2年前の谷川主脈縦走以来ですが、確かその時の記事にも書いたと思うけど、自分の稜線フリーク魂の根源ともなったのが実はこの山だったりする。初めて平標山に登って、その山頂から仙ノ倉山への稜線を見た時の感動は今でも忘れられない衝撃があります。

平標山という名の通り平らで穏やかな山容でありながら、ちゃっかり谷川岳より標高が高いという太々しさも可愛げがある(笑)

 

これまで初夏のお花畑、秋の紅葉と見てきたので、次はぜひとも冬の雪景色と思ってはいたのですが……

この山は冬に公共交通を利用して登るとなるとそう簡単に日帰りというわけにはいかなくって、ただでさえ豪雪地帯の谷川連峰であることに加えて、本峰の谷川岳よりも圧倒的に入山者が減り、かつ厳冬期のこの山は専らバックカントリーや山スキーが主流となるので、雪山登山をしようものならラッセル地獄は目に見えてました。電車、バス利用だとおそらく途中で時間切れ。

 

ということなので、狙っていたのが11月中旬の初冬の時期。まだ雪も小麦粉まぶした程度にしか降ってないだろうし、いい感じで雪景色を見れると思っていたけども、、、

 

良い形で因縁を残す山行となった1日でした。

 

~~ 2016年11月19日 平標山日帰り雪山登山 ~~

今回も安定の公共交通機関を利用しての登山。

特に平標山へは過去2回、いずれも電車バスを利用しての登山なのでだいぶ慣れてきたもんです。

 

朝一で越後湯沢駅へ向かって、8時過ぎの浅貝行きのバスに乗車。

このバスを利用して途中の平標山登山口で降りるのですが、このバスの区間にはゲレンデがいくつもあるので、ゲレンデオープンを迎える冬季(12月中旬以降)はダイヤが変わって増便されます。

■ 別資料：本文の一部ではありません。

(* ===== verification/Ptrace.v ===== *)
(** * ptrace, as a tracer sees it

    The interface between the tracers of src/rpc_syscall.c and src/sysemu.c and
    the kernel.  The ptrace calls and [waitpid] are the kernel's: they are the
    operations of the class [Ptrace], and what ptrace(2) documents of them is
    the class [PtraceDocumented], against which theorems about the child are
    proved.  The section [Machine] has an instance of both, a child that
    executes a given piece of code.  What the tracers have in common, their
    local variables and their calls, is here too. *)

From stdpp Require Import base numbers list sets.
From S2P Require Import Prelude WaitStatus RegTrace.

Local Open Scope Z_scope.

(** ** <sys/user.h> *)

(** [struct user_regs_struct] on i386; the fields are [long]. *)
Record user_regs : Set := MkRegs {
  ebx : Z; ecx : Z; edx : Z; esi : Z; edi : Z; ebp : Z; eax : Z;
  xds : Z; xes : Z; xfs : Z; xgs : Z; orig_eax : Z; eip : Z; xcs : Z;
  eflags : Z; esp : Z; xss : Z
}.

#[export] Instance user_regs_eq_dec : EqDecision user_regs.
Proof. solve_decision. Defined.

(** The assignments the code and the kernel make. *)
Definition set_eax (v : Z) (r : user_regs) : user_regs :=
  MkRegs (ebx r) (ecx r) (edx r) (esi r) (edi r) (ebp r) v (xds r) (xes r) (xfs r) (xgs r)
    (orig_eax r) (eip r) (xcs r) (eflags r) (esp r) (xss r).

Definition set_orig_eax (v : Z) (r : user_regs) : user_regs :=
  MkRegs (ebx r) (ecx r) (edx r) (esi r) (edi r) (ebp r) (eax r) (xds r) (xes r) (xfs r) (xgs r)
    v (eip r) (xcs r) (eflags r) (esp r) (xss r).

Definition set_eip (v : Z) (r : user_regs) : user_regs :=
  MkRegs (ebx r) (ecx r) (edx r) (esi r) (edi r) (ebp r) (eax r) (xds r) (xes r) (xfs r) (xgs r)
    (orig_eax r) v (xcs r) (eflags r) (esp r) (xss r).

Definition set_args (b c d : Z) (r : user_regs) : user_regs :=
  MkRegs b c d (esi r) (edi r) (ebp r) (eax r) (xds r) (xes r) (xfs r) (xgs r)
    (orig_eax r) (eip r) (xcs r) (eflags r) (esp r) (xss r).

Definition ENOSYS : Z := 38.

(** ** The kernel's operations

    What a failing [ptrace] resume does is nothing, and the code ignores its
    result; [None] is a failing [PTRACE_GETREGS] or [waitpid], which leave the
    variable they were given alone. *)
Class Ptrace (K : Type) : Type := {
  ptrace_cont : K -> K;
  ptrace_syscall : K -> K;
  ptrace_sysemu : K -> K;
  ptrace_sysemu_singlestep : K -> K;
  ptrace_getregs : K -> option user_regs;
  ptrace_setregs : user_regs -> K -> K;
  waitpid : K -> K * option Z
}.

(** ** A tracer's state

    The child as the kernel has it, the two local variables that [ptrace] and
    [waitpid] write through pointers, and the lines printed. *)
Record state (K M : Type) : Type := MkState {
  kern : K;
  status : Z;
  regs : user_regs;
  printed : list M
}.
Arguments MkState {K M}.
Arguments kern {K M}.
Arguments status {K M}.
Arguments regs {K M}.
Arguments printed {K M}.

Section Calls.
Context {K M : Type} `{Ptrace K}.

Abbreviation st := (state K M).

Definition on_kern (f : K -> K) (s : st) : st := MkState (f (kern s)) (status s) (regs s) (printed s).

Definition wait (s : st) : st :=
  let '(k, answer) := waitpid (kern s) in
  MkState k (default (status s) answer) (regs s) (printed s).

Definition getregs (s : st) : st :=
  MkState (kern s) (status s) (default (regs s) (ptrace_getregs (kern s))) (printed s).

Definition set_regs (r : user_regs) (s : st) : st := MkState (kern s) (status s) r (printed s).

Definition print (m : M) (s : st) : st :=
  MkState (kern s) (status s) (regs s) (printed s ++ [m]).

(** [ptrace(PTRACE_SYSCALL)] and the [waitpid] after it. *)
Definition advance (s : st) : st := wait (on_kern ptrace_syscall s).

End Calls.

(** ** What ptrace documents *)

(** A system call: its number and its six arguments. *)
Definition call : Set := Z * list Z.

(** The call a stop at a system call's entry is about. *)
Definition entered (r : user_regs) : call := (orig_eax r, [ebx r; ecx r; edx r; esi r; edi r; ebp r]).

(** Where a traced child is. *)
Inductive place : Set :=
  | BeforeSIGSTOP | AtSIGSTOP
  | AtEntry | AtExit          (* of a system call *)
  | Emulated                  (* at the entry of a call that will not be performed *)
  | Stepped                   (* after a single step *)
  | Gone.

#[export] Instance place_eq_dec : EqDecision place.
Proof. solve_decision. Defined.

Record tracee : Set := MkTracee {
  at_ : place;
  registers : user_regs;
  performed : list call      (* the system calls it has performed, oldest first *)
}.

(** The registers at the entry of the system call made by the two-byte
    instruction at [eip]. *)
Definition enter (r : user_regs) : user_regs := set_eax (- ENOSYS) (set_orig_eax (eax r) (set_eip (eip r + 2) r)).

(** Where PTRACE_SYSEMU leaves a call of the child unperformed, if it makes one. *)
Definition emulating (p : place) : bool :=
  match p with BeforeSIGSTOP | AtEntry => false | _ => true end.

(** The status of a stop at a system call without PTRACE_O_TRACESYSGOOD. *)
Definition syscall_stop : Z := stop_status SIGTRAP 0.

(** The state after [ptrace(PTRACE_SYSCALL)] and [waitpid]. *)
Definition next_stop {K} `{Ptrace K} (k : K) : K * option Z := waitpid (ptrace_syscall k).

(** Observed through [view], the kernel behaves as documented on calls that
    return; [int80] says where the child's system call instructions are, and
    [answer] what the kernel answers to a call after those performed. *)
Class PtraceDocumented (K : Type) `{Ptrace K} (int80 : Z -> bool) (returns : call -> bool)
    (answer : list call -> call -> Z) : Type := {
  view : K -> tracee;
  (** PTRACE_CONT fails on a child that is not stopped. *)
  cont_running k : at_ (view k) = BeforeSIGSTOP -> view (ptrace_cont k) = view k;
  (** The first stop is the SIGSTOP the child raises. *)
  wait_running k : at_ (view k) = BeforeSIGSTOP ->
    at_ (view (waitpid k).1) = AtSIGSTOP /\ (waitpid k).2 = Some (stop_status SIGSTOP 0);
  (** From the entry of a call that returns the child gets to its exit, with
      the answer in [eax]. *)
  next_entry k : at_ (view k) = AtEntry -> returns (entered (registers (view k))) = true ->
    view (next_stop k).1 =
      MkTracee AtExit
        (set_eax (answer (performed (view k)) (entered (registers (view k)))) (registers (view k)))
        (performed (view k) ++ [entered (registers (view k))]) /\
    (next_stop k).2 = Some syscall_stop;
  (** From an exit it executes from [eip] on, and stops at the entry of the
      next call. *)
  next_exit k : at_ (view k) = AtExit -> int80 (eip (registers (view k))) = true ->
    view (next_stop k).1 = MkTracee AtEntry (enter (registers (view k))) (performed (view k)) /\
    (next_stop k).2 = Some syscall_stop;
  (** A stopped child's registers can be read and written. *)
  getregs_stopped k : at_ (view k) <> BeforeSIGSTOP -> at_ (view k) <> Gone ->
    ptrace_getregs k = Some (registers (view k));
  setregs_stopped k r : at_ (view k) = AtExit ->
    view (ptrace_setregs r k) = MkTracee AtExit r (performed (view k));
  (** Under PTRACE_SYSEMU the child runs to the entry of its next call, which
      is not performed, or to its end; PTRACE_SYSEMU_SINGLESTEP may stop
      earlier.  On a child that is gone both fail. *)
  sysemu_next k : emulating (at_ (view k)) = true ->
    emulating (at_ (view (waitpid (ptrace_sysemu k)).1)) = true /\
    performed (view (waitpid (ptrace_sysemu k)).1) = performed (view k);
  sysemu_singlestep_next k : emulating (at_ (view k)) = true ->
    emulating (at_ (view (waitpid (ptrace_sysemu_singlestep k)).1)) = true /\
    performed (view (waitpid (ptrace_sysemu_singlestep k)).1) = performed (view k)
}.

(** ** A machine

    A child that has nothing but the system call instructions at the addresses
    [int80], one after the other, and exits when there is no further one. *)

Section Machine.
Variables (int80 : Z -> bool) (returns : call -> bool) (answer : list call -> call -> Z).

(** [event]: the status [waitpid] has to report. *)
Record machine : Type := MkMachine { child : tracee; event : option Z }.

(** One system call instruction, not stopping. *)
Definition call_through (t : tracee) : tracee :=
  let r := enter (registers t) in
  MkTracee (at_ t) (set_eax (answer (performed t) (entered r)) r) (performed t ++ [entered r]).

Fixpoint run_free (fuel : nat) (t : tracee) : tracee :=
  match fuel with
  | O => t
  | S fuel => if int80 (eip (registers t)) then run_free fuel (call_through t) else t
  end.

Definition gone (t : tracee) : machine :=
  MkMachine (MkTracee Gone (registers t) (performed t)) (Some (exit_status 0)).

Definition finish_call (t : tracee) : tracee :=
  MkTracee AtExit (set_eax (answer (performed t) (entered (registers t))) (registers t))
    (performed t ++ [entered (registers t)]).

Definition machine_cont (m : machine) : machine :=
  match at_ (child m) with
  | BeforeSIGSTOP | Gone => m
  | AtSIGSTOP | AtExit | Emulated | Stepped => gone (run_free 100 (child m))
  | AtEntry => gone (run_free 100 (finish_call (child m)))
  end.

Definition machine_syscall (m : machine) : machine :=
  let t := child m in
  match at_ t with
  | BeforeSIGSTOP | Gone => m
  | AtSIGSTOP | AtExit | Emulated | Stepped =>
      if int80 (eip (registers t))
      then MkMachine (MkTracee AtEntry (enter (registers t)) (performed t)) (Some syscall_stop)
      else gone t
  | AtEntry => MkMachine (finish_call t) (Some syscall_stop)
  end.

(** To the next call, which is not performed; every instruction is one. *)
Definition emulate (t : tracee) : machine :=
  if int80 (eip (registers t))
  then MkMachine (MkTracee Emulated (enter (registers t)) (performed t)) (Some syscall_stop)
  else gone t.

Definition machine_sysemu (m : machine) : machine :=
  match at_ (child m) with
  | BeforeSIGSTOP | Gone => m
  | AtEntry => emulate (finish_call (child m))
  | _ => emulate (child m)
  end.

Definition machine_getregs (m : machine) : option user_regs :=
  match at_ (child m) with
  | BeforeSIGSTOP | Gone => None
  | _ => Some (registers (child m))
  end.

Definition machine_setregs (r : user_regs) (m : machine) : machine :=
  match at_ (child m) with
  | BeforeSIGSTOP | Gone => m
  | p => MkMachine (MkTracee p r (performed (child m))) (event m)
  end.

Definition machine_waitpid (m : machine) : machine * option Z :=
  match at_ (child m) with
  | BeforeSIGSTOP =>
      (MkMachine (MkTracee AtSIGSTOP (registers (child m)) (performed (child m))) None,
       Some (stop_status SIGSTOP 0))
  | _ => (MkMachine (child m) None, event m)
  end.

#[export] Instance machine_ptrace : Ptrace machine :=
  { ptrace_cont := machine_cont; ptrace_syscall := machine_syscall;
    ptrace_sysemu := machine_sysemu; ptrace_sysemu_singlestep := machine_sysemu;
    ptrace_getregs := machine_getregs; ptrace_setregs := machine_setregs;
    waitpid := machine_waitpid }.

#[export] Program Instance machine_documented : PtraceDocumented machine int80 returns answer :=
  { view := child }.
Next Obligation. intros [[[] r l] e]; done. Qed.
Next Obligation. intros [[[] r l] e]; done. Qed.
Next Obligation. intros [[[] r l] e]; done. Qed.
Next Obligation.
  intros [[[] r l] e]; try done. intros _ Hi. unfold next_stop. cbn in *.
  unfold machine_syscall. cbn. by rewrite Hi.
Qed.
Next Obligation. intros [[[] r l] e]; done. Qed.
Next Obligation. intros [[[] r l] e] r'; done. Qed.
Next Obligation.
  intros [[[] r l] e]; try done; intros _; cbn; unfold machine_sysemu, emulate; cbn; by destruct (int80 _).
Qed.
Next Obligation.
  intros [[[] r l] e]; try done; intros _; cbn; unfold machine_sysemu, emulate; cbn; by destruct (int80 _).
Qed.

End Machine.
(* ===== verification/Futex.v ===== *)
(** * Naming futex commands

    src/strfutexcmd.c: the command's name from its low bits, and the two flag
    bits.  The constants are those of <linux/futex.h>; a command is an
    [unsigned long] of 32 bits (the tool is built for i386). *)

From stdpp Require Import base numbers list strings sets.
From S2P Require Import Prelude Strtoul.

Local Open Scope string_scope.
Local Open Scope Z_scope.

Definition FUTEX_PRIVATE_FLAG : Z := 128.
Definition FUTEX_CLOCK_REALTIME : Z := 256.
Definition FUTEX_CMD_MASK : Z := Z.lnot (Z.lor FUTEX_PRIVATE_FLAG FUTEX_CLOCK_REALTIME).

(** FUTEX_WAIT, FUTEX_WAKE, ... in the order of their values. *)
Definition strfutex (cmd : Z) : string :=
  match cmd with
  | 0 => "WAIT"
  | 1 => "WAKE"
  | 2 => "FD"
  | 3 => "REQUEUE"
  | 4 => "CMP_REQUEUE"
  | 5 => "WAKE_OP"
  | 6 => "LOCK_PI"
  | 7 => "UNLOCK_PI"
  | 8 => "TRYLOCK_PI"
  | 9 => "WAIT_BITSET"
  | 10 => "WAKE_BITSET"
  | 11 => "WAIT_REQUEUE_PI"
  | 12 => "CMP_REQUEUE_PI"
  | _ => "???"
  end.

(** One line of output: ["0x%lx = %s%s%s\n"]. *)
Record futex_line : Set := MkLine {
  fl_cmd : Z;
  fl_name : string;
  fl_private : string;
  fl_clock_realtime : string
}.

Definition describe (cmd : Z) : futex_line :=
  let private := Z.land cmd FUTEX_PRIVATE_FLAG in
  let clock_realtime := Z.land cmd FUTEX_CLOCK_REALTIME in
  MkLine cmd (strfutex (Z.land cmd FUTEX_CMD_MASK))
    (if private =? 0 then "" else " (private)")
    (if clock_realtime =? 0 then "" else " (clock_realtime)").

Definition strfutexcmd (args : list Z) : list futex_line := map describe args.

(** [main] on its arguments as they are typed. *)
Definition main (argv : list (list Z)) : list futex_line := strfutexcmd (map strtoul (tail argv)).

(** ** Properties *)

(** Commands typed in either notation the output uses. *)
Lemma main_reads exe (typed : list (Z * bool)) : Forall (fun p : Z * bool => 0 <= p.1 <= ULONG_MAX) typed ->
  main (exe :: map (fun p : Z * bool => if p.2 then ([48; 120] ++ format_lx p.1)%list else format_lu p.1) typed) =
    map (fun p : Z * bool => describe p.1) typed.
Proof.
  intros Ht. unfold main, strfutexcmd. cbn [tail]. rewrite !map_map. apply map_ext_Forall.
  eapply Forall_impl; [exact Ht|]. intros [n []] Hn; f_equal; by apply strtoul_format.
Qed.

(** The argument [op | private | clock_realtime] of the futex system call. *)
Definition futex_cmd (op : Z) (private clock_realtime : bool) : Z :=
  Z.lor op (Z.lor (if private then FUTEX_PRIVATE_FLAG else 0)
                  (if clock_realtime then FUTEX_CLOCK_REALTIME else 0)).

Lemma small_cases (P : Z -> Prop) n : (forall k : nat, (k < n)%nat -> P (Z.of_nat k)) ->
  forall z, 0 <= z < Z.of_nat n -> P z.
Proof. intros H z Hz. rewrite <- (Z2Nat.id z) by lia. apply H. lia. Qed.

(** C25: the two flag bits are reported independently of the command and do
    not disturb its name, and the thirteen names are distinct and known. *)
Theorem describe_decodes op p c :
  0 <= op < 13 ->
  describe (futex_cmd op p c) =
    MkLine (futex_cmd op p c) (strfutex op) (if p then " (private)" else "")
           (if c then " (clock_realtime)" else "") /\
  strfutex op <> "???" /\
  forall op', 0 <= op' < 13 -> strfutex op = strfutex op' -> op = op'.
Proof.
  intros Hop. revert op Hop.
  assert (forall op, op ∈ [0; 1; 2; 3; 4; 5; 6; 7; 8; 9; 10; 11; 12] ->
    describe (futex_cmd op p c) =
      MkLine (futex_cmd op p c) (strfutex op) (if p then " (private)" else "")
             (if c then " (clock_realtime)" else "") /\ strfutex op <> "???") as H1.
  { apply Forall_forall. destruct p, c; repeat (constructor; [split; [reflexivity|discriminate]|]); constructor. }
  assert (Forall (fun a => Forall (fun b => strfutex a = strfutex b -> a = b)
    [0; 1; 2; 3; 4; 5; 6; 7; 8; 9; 10; 11; 12]) [0; 1; 2; 3; 4; 5; 6; 7; 8; 9; 10; 11; 12]) as H2
    by (apply (bool_decide_unpack _); by vm_compute).
  assert (forall z, 0 <= z < 13 -> z ∈ [0; 1; 2; 3; 4; 5; 6; 7; 8; 9; 10; 11; 12]) as H3.
  { apply (small_cases _ 13). intros k Hk. do 13 (destruct k as [|k]; [set_solver|]). lia. }
  intros op Hop. split_and!; try by apply H1, H3.
  intros op' Hop'. rewrite Forall_forall in H2. specialize (H2 op (H3 op Hop)).
  rewrite Forall_forall in H2. apply H2. auto.
Qed.

Lemma describe_decodes_witness :
  describe (futex_cmd 9 true true) = MkLine 393 "WAIT_BITSET" " (private)" " (clock_realtime)".
Proof. destruct (describe_decodes 9 true true) as [H _]; [lia|]. exact H. Defined.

僕が登った11月はまだ増便前だったので本数が少なかったですが、公共交通利用の場合、平標山は夏より冬の方がアクセス面では良くなります。冬は大抵の山はアクセスが悪くなるので、これはこれで貴重な存在なんだけど、12月以降は天気も安定しないし積雪量も多くなるので登頂が難しくなるのが悩ましい所……

 

9時過ぎに平標登山口に到着。中途半端な時期だったので、バスはがら空きでした。

この数日間で雪が割と降ったようで、麓からご覧の雪景色。意外に上は積もっちゃってるんじゃないかってビビッてたけど、駐車場に10台ほど車が停まっているのを見た時には少し安心しました。

 

道なりに登山口へと向かいます。

9時過ぎのスタートなのでほとんどの人はもう登り始めて、自分はかなりの後発隊。トレースを有り難く頂戴していきます。

 

平標山登山道に入るといきなり階段の急登が待ち構えています。最初に登った時は、この登りにげんなりした記憶がある……。

序盤は積雪も大したことはなく、快調に登れました。

 

ある程度、急な坂を登っていくと前方に鉄塔が見えてきます。最初の目標となるのが、あの鉄塔。

写真で見ると近くに見えますが、これが見た目以上に時間がかかる。

 

登るにつれて登山道の雪が厄介になってくる。まだそこまで深くはないけど、この日は春のような気温だったのでとにかく暑い……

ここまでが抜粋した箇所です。